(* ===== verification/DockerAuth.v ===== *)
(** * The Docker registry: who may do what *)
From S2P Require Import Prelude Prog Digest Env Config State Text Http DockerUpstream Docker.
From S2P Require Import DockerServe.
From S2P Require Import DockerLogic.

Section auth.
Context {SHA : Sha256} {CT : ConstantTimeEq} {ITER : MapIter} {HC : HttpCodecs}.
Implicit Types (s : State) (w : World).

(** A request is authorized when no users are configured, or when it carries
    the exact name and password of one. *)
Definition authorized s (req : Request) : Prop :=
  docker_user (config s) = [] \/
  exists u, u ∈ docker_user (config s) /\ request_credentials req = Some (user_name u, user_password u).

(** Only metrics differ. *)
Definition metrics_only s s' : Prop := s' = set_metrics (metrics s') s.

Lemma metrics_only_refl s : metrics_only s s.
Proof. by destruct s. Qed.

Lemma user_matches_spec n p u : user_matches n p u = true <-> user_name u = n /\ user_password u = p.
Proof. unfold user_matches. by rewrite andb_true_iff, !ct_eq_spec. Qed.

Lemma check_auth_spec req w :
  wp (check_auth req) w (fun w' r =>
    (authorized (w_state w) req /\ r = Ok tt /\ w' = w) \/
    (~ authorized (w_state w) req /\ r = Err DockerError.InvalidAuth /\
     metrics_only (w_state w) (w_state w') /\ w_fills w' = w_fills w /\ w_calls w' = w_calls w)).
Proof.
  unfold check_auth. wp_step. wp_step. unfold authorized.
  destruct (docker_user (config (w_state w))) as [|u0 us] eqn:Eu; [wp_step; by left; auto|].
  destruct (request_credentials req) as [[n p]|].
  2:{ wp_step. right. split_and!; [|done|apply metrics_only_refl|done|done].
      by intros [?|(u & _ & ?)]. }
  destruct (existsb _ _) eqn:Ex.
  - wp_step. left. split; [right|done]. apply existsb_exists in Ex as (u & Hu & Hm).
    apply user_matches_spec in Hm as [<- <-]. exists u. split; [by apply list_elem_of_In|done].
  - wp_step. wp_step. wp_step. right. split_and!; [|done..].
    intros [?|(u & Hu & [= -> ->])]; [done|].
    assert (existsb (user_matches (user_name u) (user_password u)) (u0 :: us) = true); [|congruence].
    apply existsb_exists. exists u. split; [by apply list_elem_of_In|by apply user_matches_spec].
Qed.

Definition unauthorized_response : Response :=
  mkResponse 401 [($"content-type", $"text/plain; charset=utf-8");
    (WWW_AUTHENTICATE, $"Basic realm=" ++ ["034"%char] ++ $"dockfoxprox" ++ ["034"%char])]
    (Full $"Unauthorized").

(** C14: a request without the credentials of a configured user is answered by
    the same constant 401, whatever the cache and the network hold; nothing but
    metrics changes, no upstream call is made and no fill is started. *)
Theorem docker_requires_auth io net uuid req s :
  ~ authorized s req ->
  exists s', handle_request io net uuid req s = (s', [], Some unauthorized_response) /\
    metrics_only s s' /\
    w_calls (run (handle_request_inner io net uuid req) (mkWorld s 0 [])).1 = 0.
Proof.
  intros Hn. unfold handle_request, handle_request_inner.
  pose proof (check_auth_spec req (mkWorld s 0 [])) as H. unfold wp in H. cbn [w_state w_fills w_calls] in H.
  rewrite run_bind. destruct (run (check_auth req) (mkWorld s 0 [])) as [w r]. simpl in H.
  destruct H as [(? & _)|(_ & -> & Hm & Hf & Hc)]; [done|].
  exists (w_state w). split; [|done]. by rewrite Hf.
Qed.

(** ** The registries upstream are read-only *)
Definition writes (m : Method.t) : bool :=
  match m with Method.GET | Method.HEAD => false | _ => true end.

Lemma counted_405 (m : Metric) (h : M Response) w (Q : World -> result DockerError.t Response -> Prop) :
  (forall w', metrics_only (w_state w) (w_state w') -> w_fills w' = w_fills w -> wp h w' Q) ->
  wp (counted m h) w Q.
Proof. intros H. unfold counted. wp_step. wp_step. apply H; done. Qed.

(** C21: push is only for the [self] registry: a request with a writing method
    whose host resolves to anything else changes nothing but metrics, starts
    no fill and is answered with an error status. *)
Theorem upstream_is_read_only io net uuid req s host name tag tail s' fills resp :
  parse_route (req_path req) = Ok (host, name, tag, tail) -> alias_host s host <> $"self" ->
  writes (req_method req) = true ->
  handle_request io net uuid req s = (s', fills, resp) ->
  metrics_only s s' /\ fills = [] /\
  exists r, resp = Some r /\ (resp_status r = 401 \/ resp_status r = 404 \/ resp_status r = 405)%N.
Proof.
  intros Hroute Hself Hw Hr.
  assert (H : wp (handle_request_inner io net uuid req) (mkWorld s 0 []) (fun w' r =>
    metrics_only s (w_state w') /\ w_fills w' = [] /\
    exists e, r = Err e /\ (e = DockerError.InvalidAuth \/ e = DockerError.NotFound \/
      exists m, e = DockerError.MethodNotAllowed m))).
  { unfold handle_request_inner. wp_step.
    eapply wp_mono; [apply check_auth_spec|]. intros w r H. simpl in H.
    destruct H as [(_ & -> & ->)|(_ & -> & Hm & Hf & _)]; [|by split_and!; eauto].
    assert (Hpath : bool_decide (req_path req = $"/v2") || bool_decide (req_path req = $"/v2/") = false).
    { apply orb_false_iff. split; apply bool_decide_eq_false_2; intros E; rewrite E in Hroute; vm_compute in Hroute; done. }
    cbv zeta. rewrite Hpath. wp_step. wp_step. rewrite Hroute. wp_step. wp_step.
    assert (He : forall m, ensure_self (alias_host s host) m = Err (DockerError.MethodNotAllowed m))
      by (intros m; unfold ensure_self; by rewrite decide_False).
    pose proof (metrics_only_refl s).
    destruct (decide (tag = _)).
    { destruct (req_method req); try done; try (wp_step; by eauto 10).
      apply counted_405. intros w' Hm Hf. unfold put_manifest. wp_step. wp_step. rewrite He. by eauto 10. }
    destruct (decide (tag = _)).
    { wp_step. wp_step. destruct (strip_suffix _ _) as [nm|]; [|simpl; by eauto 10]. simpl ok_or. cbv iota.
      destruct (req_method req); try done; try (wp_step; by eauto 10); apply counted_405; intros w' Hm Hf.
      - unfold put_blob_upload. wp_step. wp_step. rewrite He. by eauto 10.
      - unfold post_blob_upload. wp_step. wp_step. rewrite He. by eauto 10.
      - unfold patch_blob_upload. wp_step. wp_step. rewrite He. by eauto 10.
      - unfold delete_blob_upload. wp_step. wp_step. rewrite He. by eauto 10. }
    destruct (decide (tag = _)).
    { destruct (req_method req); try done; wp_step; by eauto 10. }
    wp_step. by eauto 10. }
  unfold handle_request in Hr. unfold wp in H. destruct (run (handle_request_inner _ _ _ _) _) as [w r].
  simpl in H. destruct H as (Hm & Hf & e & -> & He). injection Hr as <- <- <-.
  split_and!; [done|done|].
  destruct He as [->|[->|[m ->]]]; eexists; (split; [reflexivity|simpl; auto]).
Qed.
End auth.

...

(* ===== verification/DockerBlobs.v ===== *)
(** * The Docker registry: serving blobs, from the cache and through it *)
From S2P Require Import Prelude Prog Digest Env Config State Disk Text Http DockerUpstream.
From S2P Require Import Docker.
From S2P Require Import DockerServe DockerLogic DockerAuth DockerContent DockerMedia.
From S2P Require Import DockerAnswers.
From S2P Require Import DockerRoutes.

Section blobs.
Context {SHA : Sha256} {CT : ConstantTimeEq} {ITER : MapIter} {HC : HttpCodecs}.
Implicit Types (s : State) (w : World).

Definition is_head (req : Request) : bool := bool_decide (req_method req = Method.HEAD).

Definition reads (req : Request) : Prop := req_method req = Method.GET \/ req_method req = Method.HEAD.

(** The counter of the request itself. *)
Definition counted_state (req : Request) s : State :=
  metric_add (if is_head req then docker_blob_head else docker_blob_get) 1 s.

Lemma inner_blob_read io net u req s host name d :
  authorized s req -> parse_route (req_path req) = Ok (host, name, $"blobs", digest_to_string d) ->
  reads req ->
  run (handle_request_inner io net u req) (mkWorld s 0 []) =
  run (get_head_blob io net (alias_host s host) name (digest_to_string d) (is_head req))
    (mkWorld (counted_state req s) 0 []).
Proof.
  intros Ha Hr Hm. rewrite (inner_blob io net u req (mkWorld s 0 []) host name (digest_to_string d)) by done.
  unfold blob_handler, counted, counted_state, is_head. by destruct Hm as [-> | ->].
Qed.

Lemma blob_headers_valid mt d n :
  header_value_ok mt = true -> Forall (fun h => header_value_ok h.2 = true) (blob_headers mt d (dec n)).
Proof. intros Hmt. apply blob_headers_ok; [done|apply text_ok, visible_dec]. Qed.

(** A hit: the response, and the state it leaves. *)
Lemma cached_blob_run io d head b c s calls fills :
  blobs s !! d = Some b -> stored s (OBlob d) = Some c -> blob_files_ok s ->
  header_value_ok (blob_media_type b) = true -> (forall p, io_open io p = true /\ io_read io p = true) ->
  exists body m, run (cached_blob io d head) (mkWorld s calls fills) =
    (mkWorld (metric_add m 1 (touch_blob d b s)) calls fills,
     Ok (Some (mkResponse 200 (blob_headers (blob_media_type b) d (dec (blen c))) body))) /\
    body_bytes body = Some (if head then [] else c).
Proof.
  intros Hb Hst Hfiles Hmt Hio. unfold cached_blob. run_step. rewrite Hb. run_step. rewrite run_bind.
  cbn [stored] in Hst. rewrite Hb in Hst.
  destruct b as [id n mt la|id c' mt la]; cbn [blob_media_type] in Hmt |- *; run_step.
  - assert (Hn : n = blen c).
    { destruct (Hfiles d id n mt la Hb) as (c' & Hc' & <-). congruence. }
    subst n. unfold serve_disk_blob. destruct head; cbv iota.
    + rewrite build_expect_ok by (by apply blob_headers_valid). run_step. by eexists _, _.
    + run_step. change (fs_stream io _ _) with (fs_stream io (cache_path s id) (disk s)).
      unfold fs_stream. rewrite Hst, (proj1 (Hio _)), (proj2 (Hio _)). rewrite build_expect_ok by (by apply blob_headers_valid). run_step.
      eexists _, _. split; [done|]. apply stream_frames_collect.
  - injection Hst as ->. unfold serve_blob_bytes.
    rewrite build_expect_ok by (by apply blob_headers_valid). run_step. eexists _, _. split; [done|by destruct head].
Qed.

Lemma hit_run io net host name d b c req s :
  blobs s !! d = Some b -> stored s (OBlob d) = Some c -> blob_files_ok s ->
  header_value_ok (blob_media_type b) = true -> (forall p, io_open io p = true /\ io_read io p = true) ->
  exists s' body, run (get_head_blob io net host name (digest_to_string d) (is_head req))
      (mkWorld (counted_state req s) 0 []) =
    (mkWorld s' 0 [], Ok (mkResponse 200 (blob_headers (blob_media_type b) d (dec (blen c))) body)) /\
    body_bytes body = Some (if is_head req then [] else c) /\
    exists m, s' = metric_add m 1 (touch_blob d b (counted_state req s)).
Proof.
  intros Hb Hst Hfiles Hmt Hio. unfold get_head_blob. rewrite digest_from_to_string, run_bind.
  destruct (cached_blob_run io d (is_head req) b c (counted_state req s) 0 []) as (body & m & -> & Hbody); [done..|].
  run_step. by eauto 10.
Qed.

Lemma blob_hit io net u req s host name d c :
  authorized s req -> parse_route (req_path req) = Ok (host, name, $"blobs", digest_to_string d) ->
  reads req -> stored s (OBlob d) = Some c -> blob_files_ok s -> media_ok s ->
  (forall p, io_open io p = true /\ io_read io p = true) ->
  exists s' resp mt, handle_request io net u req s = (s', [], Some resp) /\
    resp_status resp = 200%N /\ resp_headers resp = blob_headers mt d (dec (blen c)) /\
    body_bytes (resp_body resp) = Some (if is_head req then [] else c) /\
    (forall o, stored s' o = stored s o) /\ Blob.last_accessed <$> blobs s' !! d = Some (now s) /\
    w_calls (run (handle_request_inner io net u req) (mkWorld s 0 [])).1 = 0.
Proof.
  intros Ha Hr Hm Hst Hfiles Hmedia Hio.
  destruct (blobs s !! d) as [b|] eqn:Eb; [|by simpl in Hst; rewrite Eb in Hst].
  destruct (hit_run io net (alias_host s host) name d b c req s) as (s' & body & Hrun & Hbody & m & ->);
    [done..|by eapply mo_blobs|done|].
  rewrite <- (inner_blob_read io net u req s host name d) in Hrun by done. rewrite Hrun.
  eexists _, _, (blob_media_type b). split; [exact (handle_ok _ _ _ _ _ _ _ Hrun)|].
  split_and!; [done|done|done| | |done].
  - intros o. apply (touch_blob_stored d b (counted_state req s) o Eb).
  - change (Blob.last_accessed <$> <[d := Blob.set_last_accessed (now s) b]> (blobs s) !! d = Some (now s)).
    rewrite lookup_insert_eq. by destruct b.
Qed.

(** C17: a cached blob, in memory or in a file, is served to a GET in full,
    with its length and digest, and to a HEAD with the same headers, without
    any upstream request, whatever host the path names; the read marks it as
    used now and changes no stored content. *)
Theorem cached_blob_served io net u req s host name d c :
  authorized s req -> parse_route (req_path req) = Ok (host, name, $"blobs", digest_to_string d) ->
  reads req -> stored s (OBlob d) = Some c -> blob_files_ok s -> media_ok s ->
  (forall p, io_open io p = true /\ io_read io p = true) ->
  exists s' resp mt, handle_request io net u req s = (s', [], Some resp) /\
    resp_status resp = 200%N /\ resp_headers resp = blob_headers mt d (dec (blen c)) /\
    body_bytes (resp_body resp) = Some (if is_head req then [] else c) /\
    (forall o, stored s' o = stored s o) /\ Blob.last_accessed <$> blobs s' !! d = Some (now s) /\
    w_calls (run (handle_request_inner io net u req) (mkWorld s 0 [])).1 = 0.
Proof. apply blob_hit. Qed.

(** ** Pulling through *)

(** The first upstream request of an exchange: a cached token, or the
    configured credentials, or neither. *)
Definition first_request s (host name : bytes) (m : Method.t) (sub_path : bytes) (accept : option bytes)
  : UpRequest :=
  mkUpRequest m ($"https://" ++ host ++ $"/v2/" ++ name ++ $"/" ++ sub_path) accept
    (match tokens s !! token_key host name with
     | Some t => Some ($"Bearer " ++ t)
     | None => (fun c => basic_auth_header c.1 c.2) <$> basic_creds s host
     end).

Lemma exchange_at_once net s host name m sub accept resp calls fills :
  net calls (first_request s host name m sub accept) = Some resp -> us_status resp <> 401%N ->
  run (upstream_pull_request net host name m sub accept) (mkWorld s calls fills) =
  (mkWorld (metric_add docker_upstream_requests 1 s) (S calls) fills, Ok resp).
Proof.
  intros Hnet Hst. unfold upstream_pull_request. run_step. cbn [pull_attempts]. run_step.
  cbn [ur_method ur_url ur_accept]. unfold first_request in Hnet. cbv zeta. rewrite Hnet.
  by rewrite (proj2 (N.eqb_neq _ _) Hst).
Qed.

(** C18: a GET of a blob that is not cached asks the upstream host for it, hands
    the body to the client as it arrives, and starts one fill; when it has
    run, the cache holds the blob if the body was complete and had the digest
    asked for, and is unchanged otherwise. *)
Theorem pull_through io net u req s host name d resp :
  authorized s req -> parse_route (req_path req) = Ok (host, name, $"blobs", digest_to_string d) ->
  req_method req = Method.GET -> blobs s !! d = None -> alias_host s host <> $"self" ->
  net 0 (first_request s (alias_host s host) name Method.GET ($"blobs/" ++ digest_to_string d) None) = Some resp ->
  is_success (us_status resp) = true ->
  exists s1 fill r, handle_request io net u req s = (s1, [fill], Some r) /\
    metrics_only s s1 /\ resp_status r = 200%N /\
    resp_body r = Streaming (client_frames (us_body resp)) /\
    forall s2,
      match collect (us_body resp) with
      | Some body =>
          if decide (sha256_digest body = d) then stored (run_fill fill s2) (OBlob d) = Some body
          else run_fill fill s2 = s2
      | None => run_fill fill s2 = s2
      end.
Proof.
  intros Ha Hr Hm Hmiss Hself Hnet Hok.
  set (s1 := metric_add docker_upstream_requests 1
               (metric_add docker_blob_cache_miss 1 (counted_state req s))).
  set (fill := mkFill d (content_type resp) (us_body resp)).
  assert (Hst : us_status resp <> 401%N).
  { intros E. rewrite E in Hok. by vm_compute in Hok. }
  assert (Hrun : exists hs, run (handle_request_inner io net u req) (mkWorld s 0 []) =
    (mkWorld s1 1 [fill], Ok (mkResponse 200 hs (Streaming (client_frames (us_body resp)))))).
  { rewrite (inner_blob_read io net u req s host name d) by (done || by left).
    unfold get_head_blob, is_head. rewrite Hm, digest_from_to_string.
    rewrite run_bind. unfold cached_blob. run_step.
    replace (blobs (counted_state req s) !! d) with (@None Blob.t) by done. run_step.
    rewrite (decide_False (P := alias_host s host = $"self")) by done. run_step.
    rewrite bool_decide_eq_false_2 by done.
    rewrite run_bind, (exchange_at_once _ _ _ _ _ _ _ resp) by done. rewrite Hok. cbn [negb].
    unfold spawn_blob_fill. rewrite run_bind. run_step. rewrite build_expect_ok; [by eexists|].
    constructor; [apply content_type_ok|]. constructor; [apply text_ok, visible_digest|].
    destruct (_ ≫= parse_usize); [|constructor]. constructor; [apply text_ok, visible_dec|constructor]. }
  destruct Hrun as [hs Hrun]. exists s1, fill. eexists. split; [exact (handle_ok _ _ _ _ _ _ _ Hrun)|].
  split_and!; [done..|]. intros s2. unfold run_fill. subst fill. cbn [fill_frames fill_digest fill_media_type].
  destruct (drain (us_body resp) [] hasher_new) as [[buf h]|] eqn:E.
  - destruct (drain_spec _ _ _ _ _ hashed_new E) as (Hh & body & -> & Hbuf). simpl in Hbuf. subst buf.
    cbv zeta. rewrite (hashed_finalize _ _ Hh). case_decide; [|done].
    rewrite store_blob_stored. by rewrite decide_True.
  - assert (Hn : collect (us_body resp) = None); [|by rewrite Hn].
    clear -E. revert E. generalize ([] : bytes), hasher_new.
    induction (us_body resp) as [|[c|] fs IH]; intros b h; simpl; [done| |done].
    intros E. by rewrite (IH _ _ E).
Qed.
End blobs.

Prompt ▸
Output, from the data above, the lines from the line with "(* ===== verification/DockerAuth.v ===== *)" to the line with "From S2P Require Import DockerLogic." exactly as they stand, both ends included and nothing else.

The answer ▸
(* ===== verification/DockerAuth.v ===== *)
(** * The Docker registry: who may do what *)
From S2P Require Import Prelude Prog Digest Env Config State Text Http DockerUpstream Docker.
From S2P Require Import DockerServe.
From S2P Require Import DockerLogic.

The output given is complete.